Thursday, July 14, 2011

one of those days



Today has been one of THOSE day! I fell loading the baby in the car and tweeked my back, spilled cup of coffee into the diaper bag, had a fussy baby that only wants to be held, bickered with Bryan (all my fault I might add), gotten NOTHING done for work, felt ridiculously overwhelmed with mainting my sanity, still having a rough go of thinking of babies 3rd birthday, not able to do mall walking the last couple of days and realized we are running SO low on funds as we are still paying off a ridiculous amount of NICU bills.
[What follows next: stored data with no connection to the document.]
(** * latextotext: the LaTeX preview backend ([latex.py])

    A shallow embedding of [latex.py] and the properties of its
    normalisation and injection pipeline.

    Python's [str] is a sequence of Unicode code points; it is modelled as a
    list of code points.  The library calls the script relies on
    ([str.strip], [in], [str.replace], [json.dumps]) are modelled after
    CPython; the file system, standard input, the temporary-file factory and
    the browser launcher are oracles of an explicit [World], and every effect
    of a run is recorded in a trace. *)

From Stdlib Require Import List NArith Bool Lia String Ascii Arith.
Import ListNotations.
Local Open Scope N_scope.

(** ** Strings *)

Definition char := N.
Definition str := list char.

(** An ASCII literal as a Python string. *)
Definition lit (s : string) : str := map N_of_ascii (list_ascii_of_string s).

(** Code points a Python [str] can hold. *)
Definition valid_str (s : str) : Prop := Forall (fun c => c < 0x110000) s.

Definition quote : char := 34.
Definition backslash : char := 92.
Definition newline : char := 10.

(** [Py_UNICODE_ISSPACE]: the characters [str.strip()] removes. *)
Definition is_space (c : char) : bool :=
  ((9 <=? c) && (c <=? 13)) || ((28 <=? c) && (c <=? 32))
  || (c =? 133) || (c =? 160) || (c =? 5760)
  || ((8192 <=? c) && (c <=? 8202))
  || (c =? 8232) || (c =? 8233) || (c =? 8239) || (c =? 8287)
  || (c =? 12288).

Fixpoint lstrip (s : str) : str :=
  match s with
  | [] => []
  | c :: r => if is_space c then lstrip r else s
  end.

Definition rstrip (s : str) : str := rev (lstrip (rev s)).

(** [s.strip()] *)
Definition strip (s : str) : str := rstrip (lstrip s).

(** [s.startswith(p)] *)
Fixpoint startswith (p s : str) : bool :=
  match p, s with
  | [], _ => true
  | _ :: _, [] => false
  | a :: p', b :: s' => (a =? b) && startswith p' s'
  end.

(** [needle in hay] *)
Fixpoint contains (needle hay : str) : bool :=
  startswith needle hay
  || match hay with
     | [] => false
     | _ :: r => contains needle r
     end.

(** Number of positions of [hay] at which [needle] starts. *)
Fixpoint occurrences (needle hay : str) : nat :=
  ((if startswith needle hay then 1 else 0)
   + match hay with
     | [] => 0
     | _ :: r => occurrences needle r
     end)%nat.

(** [s.replace(old, new)] for a non-empty [old]: the scan goes left to
    right; at a match it emits [new] and skips the rest of the match. *)
Fixpoint replace_from (old new : str) (skip : nat) (s : str) : str :=
  match s with
  | [] => []
  | c :: r =>
      match skip with
      | S k => replace_from old new k r
      | O =>
          if startswith old s
          then new ++ replace_from old new (List.length old - 1) r
          else c :: replace_from old new 0 r
      end
  end.

(** [s.replace(old, new)]; an empty [old] matches before every character
    and at the end. *)
Definition replace (old new s : str) : str :=
  match old with
  | [] => new ++ flat_map (fun c => c :: new) s
  | _ :: _ => replace_from old new 0 s
  end.

(** ** [normalize_latex] *)

Definition markers : list str :=
  [lit "\("; lit "\)"; lit "$$"; lit "\["; lit "\]"].

Definition normalize_latex (source : str) : str :=
  let stripped := strip source in
  match stripped with
  | [] => []
  | _ :: _ =>
      if existsb (fun marker => contains marker stripped) markers
      then stripped
      else lit "$$" ++ [newline] ++ stripped ++ [newline] ++ lit "$$"
  end.

(** ** [json.dumps] on a string (default [ensure_ascii=True]) *)

Definition hexdigit (d : N) : char := if d <? 10 then 48 + d else 87 + d.

(** ['\\u{0:04x}'.format(n)] for [n < 0x10000] *)
Definition u_escape (n : N) : str :=
  [backslash; 117;
   hexdigit (n / 4096 mod 16); hexdigit (n / 256 mod 16);
   hexdigit (n / 16 mod 16); hexdigit (n mod 16)].

(** [ESCAPE_ASCII] / [ESCAPE_DCT] and the [replace] callback of
    [py_encode_basestring_ascii]. *)
Definition escape_char (c : char) : str :=
  if c =? 34 then [backslash; 34]
  else if c =? 92 then [backslash; 92]
  else if c =? 10 then [backslash; 110]
  else if c =? 13 then [backslash; 114]
  else if c =? 9 then [backslash; 116]
  else if c =? 8 then [backslash; 98]
  else if c =? 12 then [backslash; 102]
  else if (32 <=? c) && (c <=? 126) then [c]
  else if c <? 0x10000 then u_escape c
  else
    let n := c - 0x10000 in
    let s1 := N.lor 0xd800 (N.land (N.shiftr n 10) 0x3ff) in
    let s2 := N.lor 0xdc00 (N.land n 0x3ff) in
    u_escape s1 ++ u_escape s2.

Definition json_dumps (s : str) : str :=
  [quote] ++ flat_map escape_char s ++ [quote].

(** ** Decoding a JSON string literal ([json.decoder.py_scanstring]) *)

Definition hexval (c : char) : option N :=
  if (48 <=? c) && (c <=? 57) then Some (c - 48)
  else if (97 <=? c) && (c <=? 102) then Some (c - 87)
  else if (65 <=? c) && (c <=? 70) then Some (c - 55)
  else None.

(** [_decode_uXXXX] on the four characters after [\u] *)
Definition decode_uXXXX (a b c d : char) : option N :=
  match hexval a, hexval b, hexval c, hexval d with
  | Some x, Some y, Some z, Some w => Some (((x * 16 + y) * 16 + z) * 16 + w)
  | _, _, _, _ => None
  end.

(** The [BACKSLASH] table *)
Definition unescape (e : char) : option char :=
  if e =? 34 then Some 34
  else if e =? 92 then Some 92
  else if e =? 47 then Some 47
  else if e =? 98 then Some 8
  else if e =? 102 then Some 12
  else if e =? 110 then Some 10
  else if e =? 114 then Some 13
  else if e =? 116 then Some 9
  else None.

Definition push (c : char) (r : option (str * str)) : option (str * str) :=
  match r with
  | Some (v, rest) => Some (c :: v, rest)
  | None => None
  end.
(** X18. With noise disabled, SGLD on [log_joint(q) = -0.5*q^2] is gradient
    ascent with a fixed contraction: every iteration multiplies every
    element of every latent variable by [1 - 0.5*eta], so that [n]
    iterations multiply it by [(1 - 0.5*eta)^n]. *)
Theorem SGLD_quadratic_contraction (self : SGLD.t) (sess : tf.Session)
    (qs : list tf.Var) (qvs : list tf.ndarray) (latent_k : list string)
    (draws : nat -> Draws) (n : nat) :
  SGLD.add_noise self = false ->
  NoDup qs -> qs <> [] ->
  holds sess qs qvs ->
  exists sess',
    iterations self qs latent_k grad_quadratic draws n sess = Some sess'
    /\ holds sess' qs (map (scaled ((1 - 0.5 * SGLD.lr self) ^ n)) qvs).
Proof.
  intros Hn Hd Hne Hq. induction n as [|n IH].
  - exists sess. split; [reflexivity|].
    rewrite (map_ext _ (fun q => q)), map_id; [exact Hq|].
    intro q. apply scaled_one.
  - destruct IH as [s [Hrun Hs]].
    set (c := (1 - 0.5 * SGLD.lr self) ^ n) in *.
    destruct (SGLD_iteration self s (draws n) qs (map (scaled c) qvs)
                (map (tf.map_ndarray (fun x => - x)) (map (scaled c) qvs))
                latent_k grad_quadratic Hd Hne Hs)
      as [s' [Hrun' [_ [Hval _]]]].
    + unfold grad_quadratic. rewrite !map_map. reflexivity.
    + clear. induction qvs as [|q l IHl]; simpl; constructor; [|exact IHl].
      apply shape_of_map_ndarray.
    + exists s'. split; [cbn [iterations]; now rewrite Hrun|].
      pose proof (holds_length _ _ _ Hq) as Lq.
      apply holds_intro; [now rewrite length_map|].
      intros k x a Hx Ha. rewrite nth_error_map in Ha.
      destruct (nth_error qvs k) as [q|] eqn:Eq; [|discriminate].
      simpl in Ha. inversion Ha; subst a.
      rewrite (Hval k x (scaled c q)
                 (tf.map_ndarray (fun x => - x) (scaled c q)) Hx).
      * f_equal. rewrite SGLD_quadratic_step by assumption.
        unfold c. reflexivity.
      * now rewrite nth_error_map, Eq.
      * now rewrite !nth_error_map, Eq.
Qed.
(** X13 at [x + (x + y)]. *)
Lemma postvisitor_calls_bound_witness :
  ∃ r s' log,
    postvisitor (weight shared_graph) shared_graph (traced unit_visitor) ∅ ((), [])
    = (Some (Ok r), (s', log)) ∧
    size (identities shared_graph) ≤ length log ∧
    length log ≤ 1 + edges shared_graph.
Proof.
  apply (postvisitor_calls_bound unit_visitor ∅ shared_graph ()).
  - exact shared_graph_coherent.
  - exact shared_graph_expressions.
  - intros node o s0. exists (), s0. reflexivity.
Defined.

(** ** The visitor as a fold *)

(** X14.  For a visitor that is a function of the node and of the results
    of its operands, and leaves its state alone, [postvisitor] returns what
    the naive recursion over the operands returns: the explicit stack, the
    memo table and the repeated calls on shared nodes do not show in the
    result. *)
Theorem postvisitor_is_recursive_visit {St R} (f : pyval → list R → R)
    (fn : @visitor St R) (kw : kwargs) (expr : pyval) (s : St) :
  coherent expr →
  (∀ v, v ∈ subvalues expr → isinstance_Expression v = true) →
  (∀ node o s0, fn node o kw s0 = (Ok (f node o), s0)) →
  postvisitor (weight expr) expr fn kw s = (Some (Ok (recursive_visit f expr)), s).
Proof.
  intros Hco Hexpr Hfn.
  destruct (finishes_entry fn kw (λ _ _, False)
              (λ v, v ∈ subvalues expr)
              (λ V s0, s0 = s ∧
                       ∀ v r, v ∈ subvalues expr → visited_get V v = Some r →
                              r = recursive_visit f v)
              (λ _ _ _, True))
    with (node := expr) (V := (∅ : gmap ident R)) (s := s) as (n & Hn & Hrun).
  - intros id cls operands child Hin Hc. by eapply subvalues_operand.
  - intros v V s0 Hv Hf. apply Hexpr in Hv. congruence.
  - intros id cls operands V s0 results Hin [-> HI] Hres. rewrite Hfn.
    split; [split; [done|]|done].
    apply (memoized_insert expr (λ v r, r = recursive_visit f v)
             V id cls operands _ Hco HI Hin).
    simpl. f_equal.
    apply visited_results_Forall2, Forall2_elem_of_l in Hres.
    assert (∀ c, c ∈ operands → c ∈ subvalues expr) as Hsub
      by (intros c Hc; by eapply subvalues_operand).
    clear Hin. induction Hres as [|c r l k [Hc Hget] _ IH]; [done|].
    simpl. f_equal; [|exact IH]. by apply (HI c r); [apply Hsub|].
  - apply subvalues_self.
  - split; [done|]. by intros v r _ Hget; destruct v.
  - destruct Hrun as [(V' & s' & ((-> & HI) & _ & _ & Hvis) & Hrun)|(e & s' & [] & _)].
    pose proof (Hrun (weight expr - n) []) as Hend.
    replace (n + (weight expr - n)) with (weight expr) in Hend by lia.
    change ([expr] ++ []) with [expr] in Hend.
    apply not_in_visited_false in Hvis as (id & cls & operands & Heq & [r Hr]).
    unfold postvisitor. rewrite Hend, postvisitor_loop_nil.
    assert (visited_get V' expr = Some r) as Hg by (by rewrite Heq).
    by rewrite Hg, (HI expr r (subvalues_self expr) Hg).
Qed.

(** X14 at [x + (x + y)], with the visitor that counts the nodes of the
    unfolded tree: the shared [x] counts twice, 5 in all. *)
Lemma postvisitor_is_recursive_visit_witness :
  postvisitor (weight shared_graph) shared_graph
    (λ node o _ s, (Ok (S (sum_list o)), s)) ∅ ()
  = (Some (Ok 5), ()).
Proof.
  apply (postvisitor_is_recursive_visit (λ _ o, S (sum_list o))
           (λ node o _ s, (Ok (S (sum_list o)), s)) ∅ shared_graph ()).
  - exact shared_graph_coherent.
  - exact shared_graph_expressions.
  - reflexivity.
Defined.
(** X5.  A classified event whose document id matches no letter, or whose
    lookup fails, is acknowledged with 200 and the message 'Document not
    found in system'; the handler has made the lookup, under the string
    form of the id, logged one warning, and written nothing, whatever the
    event type.  A handled event whose document id has no string form (an
    object with a [toString] property of its own, or an array that holds
    one) gets no lookup at all: building the query throws, the error is
    logged and the answer is 500. *)
Theorem unknown_document_is_acknowledged :
  (forall (req : Request) (ev st d : string) (o : Oracle) (w : World),
      classified req = Some (ev, st, d) ->
      (broken (o _ (SelectLettersByDocument d)) = true \/
       forall l, In l (engagement_letters w) -> boldsign_document_id l <> Some d) ->
      let x := run (handler req) o w in
      result_of x = json_response 200
                      [("ok", JBool true); ("message", JStr "Document not found in system")] /\
      world_of x = w /\
      exists detail,
        trace_of x =
        [traced (SelectLettersByDocument d);
         traced (Console warn "No engagement letter found for BoldSign document:" detail)]) /\
  (forall (req : Request) (payload : JValue) (e : string) (o : Oracle) (w : World),
      method req = "POST" ->
      BoldsignWebhook.signature_gate hmac env req = None ->
      JSON_parse (raw_body req) = Ok payload ->
      unqueryable payload = Some e ->
      run (handler req) o w =
      (json_response 500 [("error", JStr e)], w, [traced (Console error "Webhook error:" e)])).
Proof.
  split.
  - intros req ev st d o w Hcl H x. subst x.
    assert (Hk : broken (o _ (SelectLettersByDocument d)) = true \/ known_letter w d = None).
    { destruct H as [H|H]; [left; exact H | right].
      unfold known_letter.
      induction (engagement_letters w) as [|l ls IH]; [reflexivity|].
      cbn [filter]. unfold has_document at 1.
      destruct (boldsign_document_id l) as [d'|] eqn:E.
      - destruct (String.eqb_spec d' d) as [->|_].
        + exfalso. apply (H l); [left; reflexivity | exact E].
        + apply IH. intros l' Hin. apply H. right. exact Hin.
      - apply IH. intros l' Hin. apply H. right. exact Hin. }
    destruct (handler_unknown hmac JSON_parse env req o w Hcl Hk) as (Hr & Hw & Ht).
    split; [exact Hr|]. split; [exact Hw|]. exists d. exact Ht.
  - intros req payload e o w Hm Hg Hp Hq.
    unfold BoldsignWebhook.handler, BoldsignWebhook.authenticate.
    rewrite Hm, Hg. cbn [String.eqb Ascii.eqb Bool.eqb negb].
    assert (Hnn : payload <> JNull) by (intros ->; discriminate Hq).
    pose proof (@classify_table JSON_parse env _ _ o w Hp Hnn) as H. cbv zeta in H.
    rewrite Hq in H. exact H.
Qed.

End WebhookMore2.

(** ** The signature gate and the two event tables *)

Section Gate.

Variable hmac : string -> string -> string.
Variable JSON_parse : string -> Result JValue.

Lemma classify_reads_no_secret (env env' : Env) (rawBody : string) :
  BOLDSIGN_API_KEY env = BOLDSIGN_API_KEY env' ->
  SLACK_WEBHOOK_URL env = SLACK_WEBHOOK_URL env' ->
  today env = today env' ->
  BoldsignWebhook.classify JSON_parse env rawBody =
  BoldsignWebhook.classify JSON_parse env' rawBody.
Proof.
  destruct env as [s k u t], env' as [s' k' u' t']. cbn. intros -> -> ->.
  reflexivity.
Qed.

(** X7.  Verification only gates.  A POST that passes the gate is
    handled exactly as any other POST with the same body that passes it,
    whatever the secret and the signature header were; what the handler does
    then depends on the body, the API key, the Slack URL and the date.
    With no secret configured (unset or empty) every request passes. *)
Theorem verification_only_gates
        (env env' : Env) (req req' : Request) (o : Oracle) (w : World) :
  (nonempty (BOLDSIGN_WEBHOOK_SECRET env) = None ->
   BoldsignWebhook.signature_gate hmac env req = None) /\
  (BoldsignWebhook.signature_gate hmac env req = None ->
   BoldsignWebhook.signature_gate hmac env' req' = None ->
   method req' = method req ->
   raw_body req' = raw_body req ->
   BOLDSIGN_API_KEY env' = BOLDSIGN_API_KEY env ->
   SLACK_WEBHOOK_URL env' = SLACK_WEBHOOK_URL env ->
   today env' = today env ->
   run (BoldsignWebhook.handler hmac JSON_parse env' req') o w =
   run (BoldsignWebhook.handler hmac JSON_parse env req) o w).
Proof.
  split.
  - intro H. unfold BoldsignWebhook.signature_gate. rewrite H. reflexivity.
  - intros Hg Hg' Hm Hb Hk Hu Ht.
    unfold BoldsignWebhook.handler, BoldsignWebhook.authenticate.
    rewrite Hg, Hg', Hm, Hb.
    rewrite (classify_reads_no_secret env' env (raw_body req) Hk Hu Ht).
    unfold BoldsignWebhook.catch500. reflexivity.
Qed.

(** X8.  The set of handled events and the event-to-status map
    agree: an event type is handled exactly when it is a string that maps
    to a status, and the map sends different event types to different
    statuses.  So the bare acknowledgment [{ok: true}] for a handled but
    unmapped event is never the answer. *)
Theorem event_tables_agree :
  (forall v, BoldsignWebhook.handled v = true <->
             exists ev st, v = Some (JStr ev) /\ BoldsignWebhook.mapEventToStatus ev = Some st) /\
  (forall a b st, BoldsignWebhook.mapEventToStatus a = Some st ->
                  BoldsignWebhook.mapEventToStatus b = Some st -> a = b) /\
  (forall env req o w,
     result_of (run (BoldsignWebhook.handler hmac JSON_parse env req) o w) <>
     json_response 200 [("ok", JBool true)]).
Proof.
  split; [|split].
  - intro v. split.
    + destruct v as [[| | |s| |]|]; try discriminate.
      intro H. destruct (handled_is_mapped s H) as [st Hst]. eauto.
    + intros (ev & st & -> & H). apply (proj1 (@mapped_is_handled ev st H)).
  - intros a b st.
    unfold BoldsignWebhook.mapEventToStatus.
    repeat match goal with
           | |- context [if (a =? ?x)%string then _ else _] =>
               destruct (String.eqb_spec a x)
           end; try discriminate;
    repeat match goal with
           | |- context [if (b =? ?x)%string then _ else _] =>
               destruct (String.eqb_spec b x)
           end; try discriminate; intros [= <-] [= ]; congruence.
  - intros env req o w.
    destruct (Observe.classified hmac JSON_parse env req) as [[[ev st] d]|] eqn:Hcl.
    + rewrite (handler_classified _ _ _ _ Hcl), run_serve_catch.
      destruct (broken (o _ (SelectLettersByDocument d))) eqn:Eb.
      { destruct (reconcile_unknown env (Some (JStr ev)) st d o w (or_introl Eb))
          as (-> & _). discriminate. }
      destruct (known_letter w d) as [letter|] eqn:Ek.
      2:{ destruct (reconcile_unknown env (Some (JStr ev)) st d o w (or_intror Ek))
            as (-> & _). discriminate. }
      assert (Hsel : o _ (SelectLettersByDocument d) = NoFault).
      { destruct (o _ (SelectLettersByDocument d)); [reflexivity | discriminate]. }
      destruct (@reconcile_found env ev st d letter o w Hsel Ek) as (-> & _). discriminate.
    + revert Hcl.
      unfold Observe.classified, BoldsignWebhook.handler, BoldsignWebhook.authenticate,
        BoldsignWebhook.classify.
      destruct (method req =? "OPTIONS")%string; [discriminate|].
      destruct (method req =? "POST")%string; cbn [negb]; [|discriminate].
      destruct (BoldsignWebhook.signature_gate hmac env req) as [rej|] eqn:Eg.
      { intros _. cbn. pose proof (@gate_rejects_with_401 hmac env req rej Eg) as Hr.
        intro F. rewrite F in Hr. discriminate Hr. }
      destruct (JSON_parse (raw_body req)) as [payload|]; [|discriminate].
      destruct payload as [|b|n|s|items|fields]; [discriminate| | | | |].
      all: cbn [member lift bind].
      all: destruct (BoldsignWebhook.read_eventType _ _) as [[| | |ev'| |]|];
        destruct (BoldsignWebhook.read_documentId _ _) as [doc|];
        try (destruct (truthy (Some doc)) eqn:Et);
        try (destruct (BoldsignWebhook.mapEventToStatus ev') as [st'|] eqn:Emap);
        try (destruct (to_string doc) as [d'|] eqn:Edoc);
        intros Hx; try discriminate Hx; clear Hx;
        cbn [negb orb]; rewrite ?orb_true_r, ?orb_false_r;
        repeat match goal with
               | |- context [if ?c then _ else _] => destruct c eqn:?
               end;
        cbn; try discriminate.
      all: repeat match goal with
                  | H : negb _ = false |- _ => apply negb_false_iff in H
                  end.
      all: try match goal with
               | H : BoldsignWebhook.handled (Some (JStr ?e)) = true |- _ =>
                   destruct (handled_is_mapped e H); congruence
               end.
      all: try match goal with
               | H : BoldsignWebhook.handled _ = true |- _ => discriminate H
               end.
      all: try match goal with
               | H : truthy None = true |- _ => discriminate H
               end.
Qed.

End Gate.

(** ** The notice *)

Section Notice.

Variable hmac : string -> string -> string.
Variable JSON_parse : string -> Result JValue.
Variable env : Env.

Local Notation "'handler'" := (BoldsignWebhook.handler hmac JSON_parse env).
Local Notation "'classified'" := (Observe.classified hmac JSON_parse env).

(** What the notice says of a client row. *)
Local Notation "'name_of' row" :=
  (match row with
   | Some r =>
       match nonempty (entity_name r), nonempty (contact_name r) with
       | Some n, _ => n
       | None, Some n => n
       | None, None => "Unknown"
       end
   | None => "Unknown"
   end) (at level 10, only parsing).

Local Notation "'matter_of' row" :=
  (match row with
   | Some r => match nonempty (matter_type r) with Some m => m | None => "" end
   | None => ""
   end) (at level 10, only parsing).

Lemma notify_slack_posts (c url : string) (o : Oracle) (w : World) :
  nonempty (SLACK_WEBHOOK_URL env) = Some url ->
  In (traced (SlackPost url (name_of (notice_client o w c)) (matter_of (notice_client o w c))
                        (today env)))
     (trace_of (run (BoldsignWebhook.notify_slack env c) o w)).
Proof.
  intro Hu. unfold BoldsignWebhook.notify_slack, notice_client. rewrite Hu.
  cbn [try_catch bind call run perform].
  destruct (o _ (SelectClient c)) as [|e].
  - destruct (filter (fun r => cid r =? c)%string (clients w)) as [|r rest];
      cbn [firstn hd_error try_catch bind call await_fetch run perform].
    + destruct (o _ (SlackPost _ _ _ _)); cbn; auto.
    + destruct (o _ (SlackPost _ _ _ _)); cbn; auto.
  - cbn [try_catch bind call await_fetch run perform].
    destruct (o _ (SlackPost _ _ _ _)); cbn; auto.
Qed.

Lemma notice_client_depends (o : Oracle) (w w' : World) (c : string) :
  clients w' = clients w -> notice_client o w' c = notice_client o w c.
Proof. intro H. unfold notice_client. rewrite H. reflexivity. Qed.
I have been a LOVELY mood all day too- the closest I can relate myself too is a combination of Lucy from Charlie Brown and a stubborn 2 year old. So, needless to say you wouldn't want to be hanging out with me today.

And then I read this blog...http://jamescamdensikes.blogspot.com/...she is a friend of my sisters. Life is precious- and short. It's not fair- God doesnt make sense! God seriously doesn't make ANY sense at all. He allows things that I simply will never understand. I hold on to the truth ALL things work together for those who love the Lord. But why them? Why not me? Why did God grant us a healthy baby?

so today I will hug my boy... I will get over myself when he is fussy.. I will stop complaining that I am once again eating a cold dinner... I will love that my son wants to be held during nap time. My mom once told me that children are on load from the Lord. And I will treasure the one that God loaned to me.